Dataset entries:
Lemma wp_create irp : irp_ok irp -> wp (BlorgCreate root vcb params VolumeDevice irp) (tok_create irp) ends.
Proof. intros Hok. unfold BlorgCreate. apply open_bind. eapply open_mono; [|by apply wp_volume_create]. intros st T. by apply wp_create_finish. Qed.
Lemma wp_fsp_create irp : irp_ok irp -> wp (fsp_create root vcb params irp) (tok_create irp) ends.
Proof. intros Hok. unfold fsp_create. apply open_bind. eapply open_mono; [|by apply (wp_volume_create (mkCreateIrp (ci_Id irp) (ci_NetDone irp) true (ci_Stash irp)))]. intros st T. by apply wp_create_finish. Qed.
Lemma wp_canceled irp : irp_ok irp -> wp (FspCsqCompleteCanceledIrp irp) (tok_create irp) ends.
Proof.
  intros Hok. unfold FspCsqCompleteCanceledIrp, FspDiscardPendingIrpContext. apply open_bind, open_bind, wp_take_stash; [done|]. intros stash. cbn. apply (wp_create_finish irp irp STATUS_CANCELLED); [done|]. eexists _, _. split; [by apply (fails irp _ None)|done].
Qed.
Lemma wp_oplock_complete irp st : ci_Stash irp = None -> wp (BlorgOplockComplete irp st) (bare 0 (Some (ci_Id irp, None))) ends.
Proof.
  intros Hst. unfold BlorgOplockComplete.
  assert (Hdone : forall s, s = STATUS_DEVICE_REMOVED \/ NT_SUCCESS s = false -> wp (make (CompleteCreate irp s)) (bare 0 (Some (ci_Id irp, None))) ends).
  { intros s Hs. assert (s <> STATUS_SUCCESS) by (destruct Hs as [->|Hs]; [done|]; by destruct (not_success s Hs)). unfold bare. final. split; [by exists None|]. split; [done|]. split; [by split|]. by split. }
  assert (Hend : wp (make (CompleteCreate irp (if NT_SUCCESS st then STATUS_DEVICE_REMOVED else st))) (bare 0 (Some (ci_Id irp, None))) ends) by (apply Hdone; destruct (NT_SUCCESS st) eqn:E; [by left|by right]).
  apply open_bind. destruct (st =? STATUS_SUCCESS); [|exact Hend]. unfold bare in *. final. split; [by exists None|]. split; [done|]. split; [intros _; done|]. unfold stash_blocks. rewrite Hst. split; [lia|]. split; [done|exact Hend].
Qed.
Lemma wp_create_complete irp path t st info : ci_Stash irp = None -> wp (CreateComplete irp path t st info) (bare 2 (Some (ci_Id irp, None))) ends.
Proof.
  intros Hst. unfold CreateComplete, bare.
  assert (Hdone : forall s, NT_SUCCESS s = false -> wp (make FreeBlock;; make FreeBlock;; make (CompleteCreate irp s)) (bare 2 (Some (ci_Id irp, None))) ends).
  { intros s Hs. destruct (not_success s Hs). unfold bare. step. split; [lia|]. step. split; [lia|]. final. split; [by exists None|]. split; [done|]. split; [by split|]. by split. }
  destruct (NT_SUCCESS st) eqn:E; cbn [negb].
  - step. intros _. step. split; [|cbn [negb]; by apply Hdone]. cbn [negb]. step. split; [by exists None|]. split; [done|]. split; [by intros [=]|]. split; [cbn; lia|]. split.
    + toks. cbn [stash_blocks ci_Stash Nat.sub]. step. split; [lia|]. step. split; [lia|]. cbn. done.
    + step. split; [lia|]. step. split; [lia|]. change (negb (STATUS_DEVICE_REMOVED =? STATUS_PENDING)) with true. cbn match. step. split; [lia|]. final. split; [by exists None|]. split; [done|]. split; [by split|]. by split.
  - apply open_bind. destruct (st =? STATUS_OBJECT_NAME_NOT_FOUND); [final; intros _|]; by apply Hdone.
Qed.

(** ** Cleanups and closes *)

Definition tok_cleanup (n : Z) (v : NODE) : TOK :=
  mkTok None None None None (Some (n, v, false)) (if bool_decide (NodeTypeCode v = FcbSignature) then Some n else None) (negb (bool_decide (NodeTypeCode v = VcbSignature))) 0 None None.
Definition tok_close (n : Z) (v : NODE) : TOK := mkTok None None None None (Some (n, v, false)) None (negb (bool_decide (NodeTypeCode v = VcbSignature))) 0 None None.

Lemma known_ref V R B P b U C k I G n v : known (mkTok V R B P (Some (n, v, b)) U C k I G) n v.
Proof. unfold known, seen. cbn. rewrite !elem_of_cons, !elem_of_app, !list_elem_of_singleton. tauto. Qed.

Lemma wp_cleanup_volume fo n v : wp (CleanupVolume fo n) (tok_cleanup n v) ends.
Proof.
  unfold CleanupVolume, tok_cleanup. step. left. exists v. split; [apply known_ref|]. apply open_bind.
  assert (Hfin : wp (make (FinishCleanup fo n)) (tok_close n v) ends) by (unfold tok_close; final; exists v; by split_and!).
  assert (Hres : wp (make (AskNode n AskCleanup);; make (ReleaseResource n)) (mkTok None (Some n) None None (Some (n, v, false)) None (negb (bool_decide (NodeTypeCode v = VcbSignature))) 0 None None) (fun _ T => wp (make (FinishCleanup fo n)) T ends)).
  { step. split; [exists v; apply known_ref|]. intros _ _. final. split_and!; [done|exists v; apply known_ref|exact Hfin]. }
  destruct (NodeTypeCode v) eqn:Et.
  - step. split_and!; [done|done|exists v; apply known_ref|]. apply open_bind. final. split_and!; [done|exists v; apply known_ref|]. exact Hres.
  - step. split_and!; [done|done|exists v; apply known_ref|]. give. exact Hres.
  - step. split_and!; [done|done|exists v; apply known_ref|]. give. exact Hres.
  - step. split; [done|]. step. split; [exists v; apply known_ref|]. intros _ _. final. exists VIdle. split_and!; [done|done|]. exists v. by rewrite Et.
Qed.
Lemma wp_close n v : wp (CloseVolume n) (tok_close n v) ends.
Proof.
  unfold CloseVolume, tok_close. step. left. exists v. split; [apply known_ref|]. destruct (NodeTypeCode v) eqn:Et.
  - step. split; [done|]. apply wp_dereference; [unfold in_tree; by rewrite Et|done].
  - step. split; [done|]. apply wp_dereference; [unfold in_tree; by rewrite Et|done].
  - step. split; [done|]. final. exists v. split_and!; [done|unfold in_tree; by rewrite Et|done|done|done].
  - final. exists v. split_and!; [done|unfold in_tree; by rewrite Et|done|done|done].
Qed.
End Create.
(* ===== verification/OpensTheorems.v ===== *)
(** * Opens, closes and the worker: theorems

    Of every state the handlers of IRP_MJ_CREATE, IRP_MJ_CLEANUP and
    IRP_MJ_CLOSE, the FSP workers, the server's answers and the reap worker can
    reach, in any interleaving of their calls. *)

From S2P Require Import Prelude UnicodePath PathCache ClientText Nodes NodesTree Opens OpensSystem OpensTokens OpensInvariant OpensCalls OpensCallsCounts OpensCallsTable OpensCreate OpensRun.

Section Theorems.
Context {nls : Nls} (root vcb : Z) (params : Z -> CREATE_PARAMS).
Abbreviation inv := (inv root vcb params).
Abbreviation wp := (wp root vcb params).
Abbreviation reachable := (opens_reachable root vcb params).

(** ** Moving *)

(** A handler makes its next call, or is done. *)
Inductive opens_moves : OPENS -> OPENS -> Prop :=
  | moves_call w c k a w' l1 l2 arrived : open_step root w c a w' -> opens_moves (mkOpens w (l1 ++ Do c k :: l2) arrived) (mkOpens w' (l1 ++ k a :: l2) arrived)
  | moves_exit w l1 l2 arrived : opens_moves (mkOpens w (l1 ++ Give () :: l2) arrived) (mkOpens w (l1 ++ l2) arrived).

Lemma pick_thread threads F T : Forall2 (fun t T => wp t T ends) threads F -> T ∈ F -> exists l1 t l2 F', threads = l1 ++ t :: l2 /\ wp t T ends /\ F ≡ₚ T :: F'.
Proof.
  intros HF (F1 & F2 & ->)%list_elem_of_split. apply Forall2_app_inv_r in HF as (l1 & l2 & _ & H2 & ->). apply Forall2_cons_inv_r in H2 as (t & l2' & Ht & _ & ->).
  exists l1, t, l2', (F1 ++ F2). split_and!; [done|done|]. symmetry. apply Permutation_middle.
Qed.

(** A handler moves when what it would wait for is free. *)
Lemma picked_moves w threads F arrived T :
  Forall2 (fun t T => wp t T ends) threads F -> inv w F arrived -> T ∈ F ->
  (k_Bucket T = None -> forall b, b ∉ w_Buckets w) -> (k_Res T = None -> k_Bucket T = None -> forall n, n ∉ w_Resources w) -> (unlocked T -> w_Vcb w = false) ->
  exists o', opens_moves (mkOpens w threads arrived) o'.
Proof.
  intros HF Hi HT HB HR HV. destruct (pick_thread _ _ _ HF HT) as (l1 & t & l2 & F' & -> & Hwp & Hp). destruct t as [[]|c k]; [eexists; constructor|].
  apply (inv_perm root vcb params w F (T :: F') arrived Hp) in Hi. cbn in Hwp. destruct (progress root vcb params w T F' arrived Hi c _ Hwp) as [Hw|(a & w' & Hs)]; [|eexists; by constructor].
  exfalso. destruct c; cbn [waits call_pre] in *; try done.
  - destruct Hwp as [Hu _]. rewrite (HV Hu) in Hw. done.
  - destruct Hwp as (Hr & Hb & _). by apply (HR Hr Hb n).
  - destruct Hwp as (v & _ & Hb & _), Hw as (node & _ & Hin). by apply (HB Hb _ Hin).
  - destruct Hwp as (Hb & _), Hw as (node & _ & Hin). by apply (HB Hb _ Hin).
  - destruct Hwp as (Hb & _), Hw as (node & _ & Hin). by apply (HB Hb _ Hin).
Qed.

Lemma none_held {A} (p : TOK -> option A) (F : list TOK) : (exists T, T ∈ F /\ is_Some (p T)) \/ forall T, T ∈ F -> p T = None.
Proof.
  induction F as [|T F [(U & HU & Hp)|IH]]; [right; by intros T ?%elem_of_nil|left; exists U; split; [by right|done]|]. destruct (p T) as [a|] eqn:E; [left; exists T; split; [left|by eexists]|].
  right. intros U [->|HU]%elem_of_cons; [done|by apply IH].
Qed.
(* ===== verification/DirCtrlTheorems.v ===== *)
(** * Directory queries: what the caller sees

    The records of one query are, when the caller follows them, the next
    entries of the snapshot that match, as many as fit; queries that go on
    where the last one stopped give every matching entry once, in order.  The
    snapshot is whatever the client decoded; matching is specified apart from
    the code that does it. *)

From S2P Require Import Prelude Buffers UnicodePath PathCache ListingIndex ListingDecode DirCtrl.

(** ** The entries of a listing *)

(** What a query has to show of each entry.  A name ends at its first NUL: the
    client admits names with NULs inside, and the enumeration reads them as
    NUL-terminated. *)
Definition file_entry (f : DIRECTORY_FILE_METADATA) : ENTRY :=
  mkDirEntry (until_nul (FileName f)) (FileCreationTime f) (FileLastAccessedTime f) (FileLastModifiedTime f) (FileSize f) FILE_ATTRIBUTE_NORMAL.
Definition subdir_entry (s : DIRECTORY_SUBDIR_METADATA) : ENTRY :=
  mkDirEntry (until_nul (SubDirName s)) (SubDirCreationTime s) (SubDirLastAccessedTime s) (SubDirLastModifiedTime s) 0 FILE_ATTRIBUTE_DIRECTORY.
Definition entries (d : DIRECTORY_INFO) : list ENTRY := (file_entry <$> Files d) ++ (subdir_entry <$> SubDirs d).

(** A listing a query can show: names of at most 259 characters of 16 bits,
    fields of 64 bits, fewer than 2^32 entries.  Every listing the client
    decodes is one ([decoded_listing_ok]). *)
Record listing_ok (d : DIRECTORY_INFO) : Prop := {
  lo_entries : Forall entry_ok (entries d);
  lo_count : Z.of_nat (length (entries d)) < 4294967295
}.

Lemma until_nul_prefix name : until_nul name `prefix_of` name.
Proof. induction name as [|c name IH]; cbn [until_nul]; [done|]. destruct (c =? 0); [apply prefix_nil|by apply prefix_cons]. Qed.
Lemma until_nul_whole name : 0 ∉ name -> until_nul name = name.
Proof. induction name as [|c name IH]; cbn [until_nul]; [done|]. rewrite not_elem_of_cons. intros [Hc Hn]. rewrite (proj2 (Z.eqb_neq c 0)) by done. by rewrite IH. Qed.
Lemma until_nul_idem name : until_nul (until_nul name) = until_nul name.
Proof. induction name as [|c name IH]; cbn [until_nul]; [done|]. destruct (c =? 0) eqn:E; [done|]. cbn [until_nul]. by rewrite E, IH. Qed.

Lemma kept_shown name : name_kept name -> name_ok (until_nul name).
Proof. intros [Hl Hf]. destruct (until_nul_prefix name) as [rest E]. split; [rewrite E, length_app in Hl; lia|]. rewrite E, Forall_app in Hf. tauto. Qed.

_The task:_
Lines with "eapply": find them in the data and copy each one.

_Output:_
Proof. intros Hok. unfold BlorgCreate. apply open_bind. eapply open_mono; [|by apply wp_volume_create]. intros st T. by apply wp_create_finish. Qed.
Proof. intros Hok. unfold fsp_create. apply open_bind. eapply open_mono; [|by apply (wp_volume_create (mkCreateIrp (ci_Id irp) (ci_NetDone irp) true (ci_Stash irp)))]. intros st T. by apply wp_create_finish. Qed.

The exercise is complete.